Riesgos, desafíos y aprendizaje adaptativo
Los compromisos de impacto neto positivo en la biodiversidad se enfrentan a diversos desafíos que requieren una gestión adaptativa. La falta de datos, la escasez de información de referencia y la variabilidad de los contextos ecológicos regionales dificultan la medición y la verificación. Además, equilibrar los resultados en materia de biodiversidad con la viabilidad operativa, las consideraciones de seguridad y las limitaciones financieras exige una priorización cuidadosa y soluciones innovadoras. Los conflictos por el uso de la tierra, los derechos de las comunidades y las complejidades de la gobernanza pueden obstaculizar los esfuerzos de restauración si no se gestionan mediante una toma de decisiones inclusiva y mecanismos de rendición de cuentas transparentes.
El cambio climático añade una nueva capa de complejidad, alterando la distribución de las especies, su fenología y la idoneidad de sus hábitats. El aprendizaje adaptativo implica actualizar los objetivos, perfeccionar los enfoques de restauración y ajustar las alianzas en respuesta a nuevos descubrimientos científicos y resultados sobre el terreno. La verificación y garantía independientes por parte de terceros refuerzan la credibilidad, asegurando que las afirmaciones sobre biodiversidad sean sólidas y creíbles. Por último, comunicar eficazmente el progreso neto positivo en materia de biodiversidad a clientes y partes interesadas requiere una narrativa clara que vincule los resultados ecológicos con la experiencia de los pasajeros y los beneficios para la comunidad local.

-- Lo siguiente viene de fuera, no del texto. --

(* ===== verification/Enumerate.v ===== *)
(** * The devices that are found are those the driver has

    [nvc_device_info_new] of [src/src/nvc_info.c] asks the service of
    [src/src/driver.c], which asks the management library.  When the library
    answers for a list of processors, and nothing else fails, the lookup returns
    that list. *)
From S2P Require Import Prelude CString Effects Logic Errors Options Utils Types Devices Pci Modprobe Driver Info.

(** What the library says of a processor. *)
Record processor := mkProcessor {
  pr_minor : Z; pr_domain : Z; pr_bus : Z; pr_slot : Z; pr_uuid : string; pr_name : string
}.

Section Library.
Variable processors : list processor.

(** The answers of the management library. *)
Definition library_answer (sym : string) (args : list Z) : option dval :=
  if str_equal sym "xdxml_device_get_count" then Some (DNums [Z.of_nat (length processors)])
  else
    match args with
    | [i] =>
        p ← processors !! Z.to_nat i;
        if str_equal sym "xdxml_device_get_handle_by_index" then Some (DNums [])
        else if str_equal sym "xdxml_device_get_minor_number" then Some (DNums [pr_minor p])
        else if str_equal sym "xdxml_device_get_pci_info" then Some (DNums [pr_domain p; pr_bus p; pr_slot p])
        else if str_equal sym "xdxml_device_get_uuid" then Some (DStr (pr_uuid p))
        else if str_equal sym "xdxml_device_get_product_name" then Some (DStr (pr_name p))
        else None
    | _ => None
    end.

(** The service answers, the library knows its processors, and there is memory. *)
Definition works (_ : unit) (ev : event) : Prop :=
  match ev with
  | Event (EDriver sym args) r => match library_answer sym args with Some v => r = inr v | None => True end
  | Event (ERpc _) r | Event (ERpcReply _) r => r = None
  | Event EAlloc r => r = true
  | _ => True
  end.

Definition nothing (g : unit) (_ : event) : unit := g.

(** [m] returns [a]. *)
Definition gets {A} (m : M (option A)) (a : A) : Prop :=
  forall s, relies nothing works m tt s (fun r _ _ => r = Some a).

Lemma gets_ret {A} (a : A) : gets (ret (Some a)) a.
Proof. intros s. by apply relies_ret. Qed.

Lemma gets_bind {A B} (m : M (option A)) (k : A -> M (option B)) (e : M (option B)) a b :
  gets m a -> gets (k a) b -> gets (let? x := m else e in k x) b.
Proof.
  intros Hm Hk s. eapply relies_bind; [apply Hm|]. intros r s' [] ->. apply Hk.
Qed.

Lemma gets_alloc_then {A} (k : bool -> M (option A)) a : gets (k true) a -> gets (let* ok := call EAlloc in k ok) a.
Proof.
  intros Hk s. eapply relies_bind with (R1 := fun r _ _ => r = true); [apply relies_call; by intros r Hr|].
  intros r s' [] ->. apply Hk.
Qed.

Lemma gets_lib text sym args v : library_answer sym args = Some v -> gets (call_lib text sym args) v.
Proof.
  intros Hv s. unfold call_lib. eapply relies_bind with (R1 := fun r _ _ => r = inr v).
  { apply relies_call. intros r Hr. cbn in Hr. by rewrite Hv in Hr. }
  intros r s' [] ->. by apply relies_ret.
Qed.

Lemma gets_rpc {A} `{Xdr A} prog (m : M (option A)) a :
  xdr_ok a = true -> gets m a -> gets (call_rpc prog (service m)) a.
Proof.
  intros Ha Hm s. unfold call_rpc. eapply relies_bind with (R1 := fun r _ _ => r = None); [apply relies_call; by intros r Hr|].
  intros r s' [] ->. eapply relies_bind with (R1 := fun r _ _ => r = XOk a).
  - unfold service. eapply relies_bind with (R1 := fun r _ _ => fst r = Some a).
    + apply relies_with_err with (R := fun r _ => r = Some a). apply Hm.
    + intros [r e] s2 [] Hr. cbn [fst] in *. subst r. by apply relies_ret.
  - intros r s2 [] ->. eapply relies_bind with (R1 := fun r _ _ => r = None); [apply relies_call; by intros r Hr|].
    intros r s3 [] ->. cbv zeta. rewrite Ha. by apply relies_ret.
Qed.

Lemma gets_xstrdup s : gets (xstrdup s) s.
Proof. unfold xstrdup, xalloc. eapply gets_bind with (a := tt); [apply gets_alloc_then|]; apply gets_ret. Qed.

Lemma gets_rpc_string (m : M (option (option string))) s : gets m (Some s) -> gets (rpc_string (service m)) s.
Proof. intros Hm. unfold rpc_string. eapply gets_bind; [by apply gets_rpc with (a := Some s)|apply gets_xstrdup]. Qed.

(** ** One device *)

Definition busid_of (p : processor) : string :=
  print_hex64 8 (pr_domain p) +:+ ":" +:+ print_hex64 2 (pr_bus p) +:+ ":" +:+ print_hex64 2 (pr_slot p) +:+ ".0".

(** Under WSL the devices have no node. *)
Definition node_of (wsl : bool) (p : processor) : nvc_device_node :=
  if wsl then mkNode None 0
  else mkNode (Some (NV_DEVICE_PATH (to_uint32 (pr_minor p)))) (makedev NV_DEVICE_MAJOR (to_uint32 (pr_minor p))).

Definition device_of (wsl : bool) (p : processor) : nvc_device :=
  mkDevice (Some (pr_name p)) (pr_uuid p) (busid_of p) None None (node_of wsl p) false None [].

Section Device.
Variables (i : Z) (p : processor).
Hypothesis device_bound : 0 <= i < MAX_DEVICES.
Hypothesis device_there : processors !! Z.to_nat i = Some p.

(** The answer for this device. *)
Ltac answer := apply gets_lib; unfold library_answer; simpl; rewrite device_there; reflexivity.

Lemma driver_get_device_gets : gets (driver_get_device i) (Some (HDev i)).
Proof.
  apply gets_rpc; [done|]. rewrite (proj2 (Z.leb_gt MAX_DEVICES i)) by lia. eapply gets_bind; [answer|apply gets_ret].
Qed.

Lemma driver_get_device_minor_gets : gets (driver_get_device_minor (HDev i)) (to_uint32 (pr_minor p)).
Proof. apply gets_rpc; [done|]. eapply gets_bind; [answer|apply gets_ret]. Qed.

Lemma driver_get_device_busid_gets : gets (driver_get_device_busid (HDev i)) (busid_of p).
Proof.
  apply gets_rpc_string. eapply gets_bind; [answer|]. eapply gets_bind; [apply gets_alloc_then|]; apply gets_ret.
Qed.

Lemma dup_result_gets s : gets (dup_result s) (Some s).
Proof. eapply gets_bind; [apply gets_xstrdup|apply gets_ret]. Qed.

Lemma driver_get_device_uuid_gets : gets (driver_get_device_uuid (HDev i)) (pr_uuid p).
Proof. apply gets_rpc_string. eapply gets_bind; [answer|apply dup_result_gets]. Qed.

Lemma driver_get_device_model_gets : gets (driver_get_device_model (HDev i)) (pr_name p).
Proof. apply gets_rpc_string. eapply gets_bind; [answer|apply dup_result_gets]. Qed.

Lemma init_nvc_device_gets ctx : gets (init_nvc_device ctx i) (device_of (dx_initialized (dxcore ctx)) p).
Proof.
  unfold init_nvc_device, device_of, node_of. eapply gets_bind; [apply driver_get_device_gets|]. cbv beta iota.
  eapply gets_bind; [apply driver_get_device_model_gets|]. eapply gets_bind; [apply driver_get_device_minor_gets|].
  eapply gets_bind; [apply driver_get_device_busid_gets|]. eapply gets_bind; [apply driver_get_device_uuid_gets|].
  destruct (dx_initialized (dxcore ctx)); [apply gets_ret|].
  eapply gets_bind; [apply driver_get_device_minor_gets|]. eapply gets_bind; [apply gets_alloc_then|]; apply gets_ret.
Qed.
End Device.

(** ** All of them *)

Hypothesis few : Z.of_nat (length processors) <= MAX_DEVICES.

Lemma enumerate_gets ctx n l :
  (n + length l = length processors)%nat ->
  gets (foldM (fun gpus i => let? gpu := init_nvc_device ctx i else ret None in ret (Some (gpus ++ [gpu])))
          l (seqZ (Z.of_nat (length l)) (Z.of_nat n)))
    (l ++ map (device_of (dx_initialized (dxcore ctx))) (drop (length l) processors)).
Proof.
  revert l. induction n as [|n IH]; intros l Hl.
  - rewrite drop_ge by lia. cbn [map]. rewrite app_nil_r. apply gets_ret.
  - destruct (lookup_lt_is_Some_2 processors (length l)) as [p Hp]; [lia|].
    rewrite seqZ_cons by lia. cbn [foldM].
    rewrite (drop_S _ _ _ Hp). cbn [map].
    set (d := device_of _ p). replace (Z.pred (Z.of_nat (S n))) with (Z.of_nat n) by lia.
    eapply gets_bind; [eapply gets_bind; [apply (init_nvc_device_gets _ p); [lia|by rewrite Nat2Z.id]|apply gets_ret]|].
    specialize (IH (l ++ [d])). rewrite length_app in IH. cbn [length] in IH.
    replace (Z.succ (Z.of_nat (length l))) with (Z.of_nat (length l + 1)) by lia.
    replace (S (length l)) with (length l + 1)%nat by lia. rewrite <- app_assoc in IH. apply IH. lia.
Qed.

Lemma nvc_device_info_new_gets ctx :
  initialized ctx = true -> gets (nvc_device_info_new ctx) (map (device_of (dx_initialized (dxcore ctx))) processors).
Proof.
  intros Hi. unfold nvc_device_info_new. eapply gets_bind with (a := tt).
  { unfold validate_context. rewrite Hi. apply gets_ret. }
  assert (gets xcalloc tt) as Hc by apply gets_alloc_then, gets_ret.
  eapply gets_bind; [exact Hc|]. eapply gets_bind.
  { apply gets_rpc; [done|]. eapply gets_bind; [apply gets_lib; reflexivity|apply gets_ret]. }
  eapply gets_bind; [exact Hc|]. cbn [as_num nth]. unfold MAX_DEVICES in few. rewrite uint_wrap_id by lia.
  apply (enumerate_gets ctx _ []). done.
Qed.

(** C29: when the management library answers for a list of at most 64 processors
    and neither memory nor the service fails, the lookup returns exactly these
    processors, in their order, with their names, identifiers, bus addresses and
    nodes (no nodes under WSL): everything the library said has crossed the
    service unchanged. *)
Theorem nvc_device_info_new_enumerates (o : env) ctx (s : st) :
  initialized ctx = true -> always nothing works tt (fst (exec o (nvc_device_info_new ctx) s)) ->
  exists s', snd (exec o (nvc_device_info_new ctx) s) =
    Done (s', Some (map (device_of (dx_initialized (dxcore ctx))) processors)).
Proof.
  intros Hi Ht. pose proof (relies_run _ _ o _ tt s _ (nvc_device_info_new_gets ctx Hi s) Ht) as Hr.
  pose proof (ensures_run o _ _ _ _ s (nvc_device_info_new_ens ctx)) as Hs.
  destruct (exec o _ s) as [t [[s' r]|w]]; cbn [fst snd] in *; [exists s'; by subst r|].
  exfalso. subst w. destruct Hs as [_ [[Hs|Hs]|Hs]]; done.
Qed.
End Library.

(** ** A library to ask *)

Definition library_env (processors : list processor) : env := fun _ e =>
  match e return resp e with
  | EDriver sym args => match library_answer processors sym args with Some v => inr v | None => inl (999, "unknown") end
  | e => friendly e
  end.

Definition demo_processors : list processor :=
  [mkProcessor 0 0 1 0 "GPU-a" "XDX one"; mkProcessor 1 0 175 0 "GPU-b" "XDX two"].

Lemma nvc_device_info_new_enumerates_witness :
  exists s, snd (exec (library_env demo_processors) (nvc_device_info_new demo_ctx) init_st) =
      Done (s, Some (map (device_of false) demo_processors)) /\
    map busid (map (device_of false) demo_processors) = ["00000000:01:00.0"; "00000000:af:00.0"].
Proof.
  destruct (nvc_device_info_new_enumerates demo_processors ltac:(by vm_compute) (library_env demo_processors) demo_ctx init_st eq_refl)
    as [s Hs]; [vm_compute; repeat split|].
  exists s. split; [exact Hs|vm_compute; reflexivity].
Defined.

Lecciones de ejemplos destacados
En el sector aéreo, varias aerolíneas destacan por sus ambiciosos y transparentes compromisos con la biodiversidad y su impacto positivo neto. Los ejemplos más ilustrativos comparten un patrón fundamental: integran la biodiversidad en su estrategia, establecen indicadores fiables, fomentan alianzas diversas y demuestran beneficios ecológicos tangibles mediante resultados verificables. Entre las lecciones clave se incluyen el valor de alinear las acciones de biodiversidad con el contexto local y las especies prioritarias, la importancia de diseñar conjuntamente las actividades de restauración con las comunidades y la eficacia de integrar las consideraciones de biodiversidad en las adquisiciones, la gestión de activos y la planificación de rutas. Otro tema recurrente es la importancia de la transparencia en la información, que comunica tanto los éxitos como los retos afrontados, lo que permite la transferencia de conocimientos y la mejora continua en todo el sector.
Conclusión
Las aerolíneas que adoptan compromisos de impacto positivo neto en la biodiversidad se desenvuelven en un entorno complejo, pero cada vez más esencial. Al integrar la biodiversidad en la gobernanza, las operaciones, la restauración, las alianzas, las prácticas de datos y la participación en políticas, las compañías aéreas van más allá del mero cumplimiento normativo y se encaminan hacia una mejora ecológica tangible. Los programas más eficaces son aquellos que combinan mediciones fiables, una participación comunitaria significativa y acciones de restauración escalables arraigadas en los ecosistemas locales. A medida que el sector de la aviación continúa evolucionando, los compromisos de impacto positivo neto en la biodiversidad desempeñarán un papel fundamental en la creación de ecosistemas resilientes, el sostenimiento de las economías del sector turístico y la satisfacción de las expectativas de un número creciente de partes interesadas que consideran la gestión de la biodiversidad como parte integral de una aviación responsable y sostenible.